Return each line of the records below in which the string "back" turns up.

[Collected data]

=-=-=-=-=

(* ===== verification/InitrdDirThm.v ===== *)
(** * InitrdDirThm: directory operations refine the tree *)
From S2P Require Import Prelude Alloc Vfs VfsWalk Initrd InitrdFs InitrdMem InitrdTree InitrdDir.

Section steps.
Context {A : Type} {alloc_A : Allocator A} {laws_A : AllocatorLaws (2 ^ 61) A} {arena_A : AllocatorArena A}.
Abbreviation W := (vworld (iext A)).
Implicit Types (w : W) (N : gmap Z vfs_node) (I : gmap Z initrd_inode) (h s : A) (m : gmap Z Z) (T : dtree) (D : dnode).

(** The parts of a world the tree lives in. *)
Record view w N I m h s : Prop := {
  vw_nodes : nodes w = N;
  vw_inodes : inodes (ext w) = I;
  vw_bytes : bytes (ext w) = m;
  vw_heap : heap (ext w) = h;
  vw_slab : slab_heap (ext w) = s;
}.
Ltac same_view H := destruct H as [<- <- <- <- <-]; by split.

Lemma view_self w : view w (nodes w) (inodes (ext w)) (bytes (ext w)) (heap (ext w)) (slab_heap (ext w)).
Proof. by split. Qed.

(** ** Single steps *)
Lemma wpv_inode w N I m h s a i (Q : initrd_inode → W → Prop) :
  view w N I m h s → I !! a = Some i → Q i w → wp (inode a) Q w.
Proof. intros Hv Hi. apply wp_inode. by destruct Hv as [_ -> _ _ _]. Qed.
Lemma wpv_node w N I m h s a n (Q : vfs_node → W → Prop) :
  view w N I m h s → N !! a = Some n → Q n w → wp (node a) Q w.
Proof. intros Hv Hi. apply wp_vnode. by destruct Hv as [-> _ _ _ _]. Qed.
Lemma wpv_update w N I m h s a i f (Q : unit → W → Prop) :
  view w N I m h s → I !! a = Some i → (∀ w', view w' N (<[a := f i]> I) m h s → Q tt w') → wp (update_inode a f) Q w.
Proof.
  intros Hv Hi HQ. eapply wp_update_inode; [by destruct Hv as [_ -> _ _ _]|]. apply HQ. same_view Hv.
Qed.
Lemma wpv_update_node w N I m h s a n f (Q : unit → W → Prop) :
  view w N I m h s → N !! a = Some n → (∀ w', view w' (<[a := f n]> N) I m h s → Q tt w') → wp (update_node a f) Q w.
Proof.
  intros Hv Hi HQ. eapply wp_update_node; [by destruct Hv as [-> _ _ _ _]|]. apply HQ. same_view Hv.
Qed.
(** The inode that is being made. *)
Lemma wpv_make w N I m h s v i f (Q : unit → W → Prop) :
  view w N (<[v := i]> I) m h s → (∀ w', view w' N (<[v := f i]> I) m h s → Q tt w') → wp (update_inode v f) Q w.
Proof.
  intros Hv HQ. eapply wpv_update; [done|apply lookup_insert_eq|]. intros w'. rewrite insert_insert_eq. apply HQ.
Qed.
Lemma wpv_number w N I m h s (Q : Z → W → Prop) :
  view w N I m h s → (∀ n w', view w' N I m h s → Q n w') → wp next_number Q w.
Proof. intros Hv HQ. unfold next_number. apply wp_bind, wp_gets, wp_bind, wp_modify, wp_ret, HQ. same_view Hv. Qed.
Lemma wpv_times w N I m h s v i a b c (Q : unit → W → Prop) :
  v ≠ 0 → view w N (<[v := i]> I) m h s → (∀ w', view w' N (<[v := with_times a b c i]> I) m h s → Q tt w') →
  wp (set_inode_timestamps v a b c) Q w.
Proof.
  intros Hv0 Hv HQ. unfold set_inode_timestamps. rewrite (proj2 (Z.eqb_neq v 0)) by done. by eapply wpv_make.
Qed.
Lemma wpv_sync w N I m h s v i n (Q : unit → W → Prop) :
  v ≠ 0 → view w N I m h s → I !! v = Some i → N !! v = Some n →
  (∀ w' n', nkey n' = nkey n → view w' (<[v := n']> N) I m h s → Q tt w') → wp (sync_vnode_timestamps v) Q w.
Proof.
  intros Hv0 Hv Hi Hn HQ. unfold sync_vnode_timestamps. rewrite (proj2 (Z.eqb_neq v 0)) by done.
  apply wp_bind. eapply wpv_inode; [done|done|]. eapply wpv_update_node; [done|done|]. intros w'. by apply HQ.
Qed.
Lemma wpv_init w N I m h s v i n ty (Q : unit → W → Prop) :
  v ≠ 0 → view w (<[v := n]> N) (<[v := i]> I) m h s →
  (∀ w' n', nkey n' = (v, INITRD_VNODE_OPS, ty, 1) → view w' (<[v := n']> N) (<[v := i]> I) m h s → Q tt w') →
  wp (init_vnode v ty) Q w.
Proof.
  intros Hv0 Hv HQ. unfold init_vnode. apply wp_bind. eapply wpv_update_node; [done|apply lookup_insert_eq|].
  intros w1 Hw1. rewrite insert_insert_eq in Hw1. eapply wpv_sync; [done|done|apply lookup_insert_eq|apply lookup_insert_eq|].
  intros w2 n' Hn'. rewrite insert_insert_eq. by apply HQ.
Qed.
Lemma wpv_borrow w N I m h s v n (Q : unit → W → Prop) :
  view w N I m h s → v ≠ 0 → N !! v = Some n →
  (∀ w' n', nkey n' = nkey n → view w' (<[v := n']> N) I m h s → Q tt w') → wp (vfs_vnode_borrow v) Q w.
Proof.
  intros Hv Hv0 Hn HQ. unfold vfs_vnode_borrow. rewrite (proj2 (Z.eqb_neq v 0)) by done. cbn [negb].
  eapply wpv_update_node; [done|done|]. intros w'. by apply HQ.
Qed.

(** ** The allocators *)
Lemma slab_has_alloc s T n p s' : slab_has s T → 0 < n → al_ok s' → took (al_live s) p n (al_live s') → slab_has s' T.
Proof.
  intros [S1 S2 S3] Hn Hok Ht. split; [done|by eapply took_blocks|]. intros a Ha. destruct (S3 a Ha) as [k Hk].
  exists k. by eapply took_mono.
Qed.
(** A new inode, or none. *)
Lemma wpv_calloc_inode w N I m h s T (Q : Z → W → Prop) :
  view w N I m h s → slab_has s T →
  (∀ w' s', slab_has s' T → view w' N I m h s' → Q 0 w') →
  (∀ p w' s', p ≠ 0 → T !! p = None → slab_has s' T → is_Some (al_live s' !! p) →
     view w' (<[p := zero_node]> N) (<[p := zero_inode]> I) m h s' → Q p w') →
  wp calloc_inode Q w.
Proof.
  intros Hv Hs HQ0 HQ. pose proof Hs as [S1 S2 S3].
  destruct (al_alloc_law s SIZEOF_INODE S1) as (p & s' & Hr & Hok & Hc); [unfold SIZEOF_INODE; lia|].
  pose proof (slab_has_alloc s T SIZEOF_INODE p s' Hs eq_refl Hok Hc) as Hs'.
  unfold calloc_inode. apply wp_bind. unfold wp at 1, slab_calloc.
  destruct Hc as [[-> Hl]|(k & Hp & _ & _ & Hnone & _ & Hl)]; rewrite (vw_slab _ _ _ _ _ _ Hv), Hr; cbn [mbind outcome_bind].
  - apply wp_ret. eapply HQ0; [done|]. same_view Hv.
  - rewrite (proj2 (Z.eqb_neq p 0)) by lia. apply wp_bind, wp_modify, wp_bind, wp_modify, wp_ret.
    apply (HQ p _ s'); [lia| |done|by rewrite Hl, lookup_insert_eq|destruct Hv as [<- <- <- <- <-]; by split].
    apply eq_None_not_Some. intros [k' Hk']%S3. congruence.
Qed.
Lemma wpv_slab_free w N I m h s p s' (Q : unit → W → Prop) :
  view w N I m h s → al_free p s = Ret (tt, s') → (∀ w', view w' (delete p N) (delete p I) m h s' → Q tt w') →
  wp (slab_free p) Q w.
Proof.
  intros Hv Hr HQ. unfold wp, slab_free. rewrite (vw_slab _ _ _ _ _ _ Hv), Hr. cbn [mbind outcome_bind]. apply HQ. same_view Hv.
Qed.
(** Giving back the inode that was just made, if one was. *)
Lemma wpv_drop_inode w N I m h s T p (Q : unit → W → Prop) :
  shape N I m T → (p = 0 ∧ view w N I m h s ∨
    ∃ n i, p ≠ 0 ∧ T !! p = None ∧ is_Some (al_live s !! p) ∧ view w (<[p := n]> N) (<[p := i]> I) m h s) → slab_has s T →
  (∀ w' s', slab_has s' T → view w' N I m h s' → Q tt w') → wp (slab_free p) Q w.
Proof.
  intros Hsh Hcase Hs HQ. destruct Hcase as [[-> Hv]|(n & i & Hp & HT & [k Hk] & Hv)].
  - eapply wpv_slab_free; [done|apply al_free_null|]. intros w' Hv'. eapply HQ; [done|].
    destruct (shape_zero _ _ _ _ Hsh) as [HI HT0]. rewrite !delete_id in Hv'; [done|done|].
    apply eq_None_not_Some. intros H%(sh_nodes _ _ _ _ Hsh). rewrite HT0 in H. by destruct H.
  - pose proof Hs as [S1 S2 S3]. destruct (al_free_law s p k S1 Hk) as (s' & Hr & Hok & Hl).
    assert (N !! p = None ∧ I !! p = None) as [HN HI].
    { split; apply eq_None_not_Some; [intros H%(sh_nodes _ _ _ _ Hsh)|intros H%(sh_inodes _ _ _ _ Hsh)]; rewrite HT in H; by destruct H. }
    eapply wpv_slab_free; [done|done|]. intros w'. rewrite !delete_insert_id by done. apply HQ. split; [done| |].
    + rewrite Hl. pose proof (undo_blocks p _ S2) as Hb. unfold undo in Hb. by rewrite (proj2 (Z.eqb_neq p 0)) in Hb by done.
    + intros a Ha. rewrite Hl, lookup_delete_ne by (intros ->; rewrite HT in Ha; by destruct Ha). by apply S3.
Qed.

(** [p] is a block of at least [n] bytes that [h'] has and [h] has not. *)
Definition new_block h h' (p n : Z) : Prop :=
  p ≠ 0 ∧ al_live h !! p = None ∧ ∃ k, al_live h' !! p = Some k ∧ n ≤ k.

Lemma wpv_clone w N I m h s name (Q : Z → W → Prop) :
  view w N I m h s → mem_ok h m → Z.of_nat (length name) < 2 ^ 60 →
  (∀ w' h', grows h m h' m → view w' N I m h' s → Q 0 w') →
  (∀ p w' h' m', new_block h h' p (Z.of_nat (length name)) → holds m' p name → grows h m h' m' →
     view w' N I m' h' s → Q p w') →
  wp (clone_name name false) Q w.
Proof.
  intros Hv Hm Hlen HQ0 HQ. unfold clone_name, vfs_clone_name. rewrite app_nil_r. apply wp_bind, wp_bind.
  eapply wp_calloc_heap; [rewrite (vw_heap _ _ _ _ _ _ Hv); apply Hm|lia|].
  rewrite (vw_heap _ _ _ _ _ _ Hv). intros p a Ha Hr [[-> Hl]|(k & Hp & Hk & He & Hnone & Hf & Hl)].
  - cbn. apply wp_ret, wp_ret. eapply HQ0; [eapply (grows_null h m); [done| |exact Hr|done|done]; lia|]. same_view Hv.
  - rewrite (proj2 (Z.eqb_neq p 0)) by lia. apply wp_ret. rewrite (proj2 (Z.eqb_neq p 0)) by lia.
    apply wp_bind, wp_modify, wp_ret. apply (HQ p _ a (init_bytes (name ++ [0]) p m)).
    + split; [lia|]. split; [done|]. exists k. rewrite Hl, lookup_insert_eq. split; [done|lia].
    + pose proof (init_holds (name ++ [0]) p m) as Hh. by apply holds_app in Hh as [Hh _].
    + eapply (grows_block h m); [done| |exact Hr|done|done|exact Hk|done|done|done|done|]; rewrite ?length_app; cbn [length]; lia.
    + destruct Hv as [<- <- <- <- <-]. by split.
Qed.
Lemma wpv_free_block w N I m h s p (Q : unit → W → Prop) :
  view w N I m h s → mem_ok h m → is_Some (al_live h !! p) →
  (∀ w' h' m', shrinks h m [p] h' m' → view w' N I m' h' s → Q tt w') → wp (free_bytes p) Q w.
Proof.
  intros Hv Hm [k Hk] HQ. unfold free_bytes. apply wp_bind, wp_gets, wp_bind. pose proof (vw_heap _ _ _ _ _ _ Hv) as Eh.
  eapply wp_free_heap; [rewrite Eh; apply Hm|by rewrite Eh|]. rewrite Eh. intros a Ha Hr Hl. rewrite Hk.
  apply wp_modify. eapply HQ; [by eapply (shrinks_block h m p k)|]. destruct Hv as [<- <- <- <- <-]. by split.
Qed.
Lemma wpv_free_null w N I m h s (Q : unit → W → Prop) :
  view w N I m h s → mem_ok h m → (∀ w', view w' N I m h s → Q tt w') → wp (free_bytes 0) Q w.
Proof.
  intros Hv [_ Hb _] HQ. unfold free_bytes. apply wp_bind, wp_gets, wp_bind. unfold wp at 1, free. cbn [al_free iext_allocator].
  rewrite (vw_heap _ _ _ _ _ _ Hv), al_free_null. cbn [mbind outcome_bind].
  destruct (al_live h !! 0) as [k|] eqn:E; [destruct (bo_range _ Hb _ _ E); lia|].
  apply wp_ret, HQ. destruct Hv as [<- <- <- <- <-]. by split.
Qed.
(** Giving back a block that was just taken, if it was. *)
Lemma wpv_drop_block w N I m0 h0 m h s p n (Q : unit → W → Prop) :
  view w N I m h s → mem_ok h0 m0 → grows h0 m0 h m → p = 0 ∨ new_block h0 h p n →
  (∀ w' h' m', grows h0 m0 h' m' → (∀ q, q ≠ p → al_live h' !! q = al_live h !! q) → view w' N I m' h' s → Q tt w') →
  wp (free_bytes p) Q w.
Proof.
  intros Hv Hm0 Hg Hp HQ. destruct Hp as [->|(Hp & Hnone & k & Hk & _)].
  - eapply wpv_free_null; [done|apply Hg|]. intros w' Hv'. by eapply HQ.
  - eapply wpv_free_block; [done|apply Hg|by eexists|]. intros w' h' m' Hsk Hv'. eapply HQ; [by eapply grows_undo| |done].
    intros q Hq. apply (sk_live _ _ _ _ _ Hsk). set_solver.
Qed.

=-=-=-=-=

▸ **Response to this exercise**
(** Giving back the inode that was just made, if one was. *)
(** Giving back a block that was just taken, if it was. *)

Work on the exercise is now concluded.